Lake County Ohio GenWeb

Robert Breck Parkman

The following article is from the Painesville Telegraph, 4 April 1900 page 1 and reprinted in Vol. 13, No. 4 page 5 of the October 1987 "LakeLines," the newsletter of the Lake County Genealogical Society, retranscribed here by Cathi Salmi.

First marriage within the present limits of Painesville.

Mr. Robert Breck Parkman was born in Massachusetts, May 21, 1771. His father was a soldier of the revolution, and soon after the war removed with his family to Oneida County, New York, and his son, Robert, was his father's chief assistant in the labors of the new settlement.

In 1792 Robert B. went to Cayuga county and began the study of law, teaching school at the same time in order to defray his expenses, and was also engaged in building the first bridge across Cayuga lake, which was over one mile in length, and was completed and opened for travel in 1799.

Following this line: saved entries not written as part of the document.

(** ** The inode in memory *)

(** [din] holds the bytes of the inode. *)
Definition din_is (din : list Z) (x : inode) : Prop := length din = dinode_size /\ dec_dinode 0 din x = x.

Section din.
Implicit Types (din : list Z) (x : inode).

Lemma din_addrs din x : din_is din x -> i_addrs x = (fun i => get32 (di_addrs i) din) <$> seq 0 (NDIRECT + 1).
Proof. intros [_ E]. by rewrite <- E at 1. Qed.

Lemma din_addr din x k : din_is din x -> (k <= NDIRECT)%nat -> get32 (di_addrs k) din = nth k (i_addrs x) 0.
Proof.
  intros H Hk. rewrite (din_addrs _ _ H), nth_lookup, list_lookup_fmap, lookup_seq_lt by (unfold NDIRECT in *; lia). done.
Qed.

(** Overwriting a field. *)
Lemma din_put_addr din x k b :
  din_is din x -> (k <= NDIRECT)%nat -> 0 <= b < 2 ^ 32 ->
  din_is (put32 (di_addrs k) b din) (set_i_addrs (<[k := b]> (i_addrs x)) x).
Proof.
  intros Hd Hk Hb. assert (EA := din_addrs _ _ Hd). destruct Hd as [Hl E]. unfold NDIRECT in Hk. unfold dinode_size in Hl.
  split; [unfold dinode_size; rewrite put_le_length; unfold di_addrs; lia|].
  assert (Ha : (fun i => get32 (di_addrs i) (put32 (di_addrs k) b din)) <$> seq 0 (NDIRECT + 1) = <[k := b]> (i_addrs x)).
  { rewrite EA. apply list_eq. intros i. rewrite list_lookup_fmap. destruct (decide (i < 13)%nat) as [Hi|Hi].
    - rewrite lookup_seq_lt by done. cbn [fmap option_fmap option_map]. destruct (decide (i = k)) as [->|Hne].
      + rewrite list_lookup_insert_eq by (rewrite length_fmap, length_seq; unfold NDIRECT; lia).
        f_equal. rewrite get_put_same by (unfold di_addrs; lia). by apply Z.mod_small.
      + rewrite list_lookup_insert_ne, list_lookup_fmap, lookup_seq_lt by done. cbn [fmap option_fmap option_map]. f_equal.
        apply get_put_other; unfold di_addrs; lia.
    - rewrite !lookup_ge_None_2; [done|rewrite length_insert, length_fmap, length_seq; unfold NDIRECT; lia|rewrite length_seq; unfold NDIRECT; lia]. }
  rewrite <- E. unfold dec_dinode, set_i_addrs. cbn [i_dev i_inum i_ref i_valid i_type i_major i_minor i_nlink i_size i_addrs].
  rewrite !Nat.add_0_l. f_equal; try (first [apply get_put_other | f_equal; apply get_put_other]; unfold di_type, di_major, di_minor, di_nlink, di_size, di_addrs; lia).
  etrans; [exact Ha|]. by rewrite EA.
Qed.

Early in 1800 Mr. Parkman was admitted to the bar, and at once began the practice of his profession in the state of New York. In 1808 he passed an examination before the supreme court and was admitted to practice law in the state of Ohio. This examination must have been before Samuel Huntington, the first chief justice of the state of Ohio, who was living in Cleveland and was also the third governor of Ohio, who was elected by the people. At the time of his election in 1808 he was living in Painesville in the same house in which Mr. Parkman was married in 1803, a double log house. The writer of this article has seen that house occupied by a family by the name of Skinner since he came to Ohio in 1828. In 1805 Mr. Parkman was appointed postmaster of the township of Parkman, Geauga county, and held the office until 1829. His commission was signed by Gideon Granger, and the route was from Warren to Parkman. There were then but two or three families in Parkman, and of course the receipts of the office must have been quite small, but the postage on a letter then was twenty-five cents if it came over three hundred miles. In 1815 the receipts of the post office were ten dollars and seventy-five cents.

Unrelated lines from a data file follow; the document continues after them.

(** The blocks of the files. *)
Definition total (fs : list (Z * list Z)) : Z := foldr (fun f n => nblk (length f.2) + n) 0 fs.

(** Sector 1 is the superblock; the other sectors before the inodes are zero,
    so that the log is empty. *)
Definition sb_sector : list Z := splice 0 (sb_bytes sbk) (replicate BSIZE 0).

Record built (s : mkst) (G : disk) (fs : list (Z * list Z)) : Prop := {
  bt_sim : sim s G;
  bt_count : mk_freeinode s = Z.of_nat (length fs) + 1;
  bt_limit : (length fs < 208)%nat;
  bt_files i ty bytes : fs !! i = Some (ty, bytes) ->
    holds (node sbk G (file_no i)) G ty (Z.of_nat (length bytes)) bytes;
  bt_apart i j a : i <> j -> (i < length fs)%nat -> (j < length fs)%nat ->
    owns (node sbk G (file_no i)) G a -> ~ owns (node sbk G (file_no j)) G a;
  bt_blocks : mk_freeblock s = nmeta + total fs;
  bt_rest inum : Z.of_nat (length fs) < inum < 208 -> i_type (node sbk G inum) = 0;
  bt_meta z : 0 <= z < 33 -> G z = if z =? 1 then sb_sector else replicate BSIZE 0
}.

Section slot.
Implicit Types (s : mkst) (G : disk) (x : inode) (din : list Z).

Lemma slot_elsewhere inum din G z : z <> IBLOCK inum sbk -> slot_view inum din G z = G z.
Proof. intros H. by apply vset_ne. Qed.

Lemma slot_in_use inum din G z : 0 <= inum < 208 -> 0 <= z < 2000 -> in_use sbk (slot_view inum din G) z = in_use sbk G z.
Proof.
  intros Hi Hz. apply in_use_other; [|done]. intros b Hb. destruct (IBLOCK_sbk inum Hi). rewrite sbk_map by done. lia.
Qed.

Lemma inode_sector s G inum (z := IBLOCK inum sbk) : sim s G -> 0 <= inum < 208 ->
  0 <= z < 2000 /\ z < mk_freeblock s /\ z <> 46 /\ mk_img s z = G z /\ length (G z) = BSIZE.
Proof.
  intros S Hi. destruct (IBLOCK_sbk inum Hi) as [_ Hz]. fold z in Hz. assert (Hn := nmeta_val). assert (Hf := sm_free _ _ S).
  assert (E : G z = mk_img s z) by (apply (sm_img _ _ S); lia). split_and!; [lia|lia|lia|lia|done|]. rewrite E. apply (sm_blk _ _ S). lia.
Qed.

In 1800 at the first court of Geauga county after its organization, which was held at New Market, now known as the Hine homestead in Painesville, June 6, Mr. Parkman was appointed prosecuting attorney, and continued in the office until 1817. Mr. Parkman at the time of his appointment as prosecutor was the only lawyer then in Geauga county. There was one other lawyer present at that term of court, John Stark Edwards, who lived at that time in Mesopotamia, Trumbull county, and they were the only lawyers who appeared on the record of that first court of Geauga county.

His early associates in his professi9on were, besides Mr. Edwards, Hon. Peter Hitchcock, who came to Burton in 1806, and Samuel W. Phelps, who settled in Painesville in 1807. In 1819 Mr. Parkman was appointed probate judge, but held the office only a short time. In 1805 his eldest daughter, Adeline, was born, and was the first white child born in Parkman. In 1823 she was married to Julian C. Huntington of Painesville, and died at Painesville in 1874 of consumption, her mother having died in Parkman with the same disease in 1820. Mr. and Mrs. Parkman were the grandparents of our townsman, Edward Huntington, Esq.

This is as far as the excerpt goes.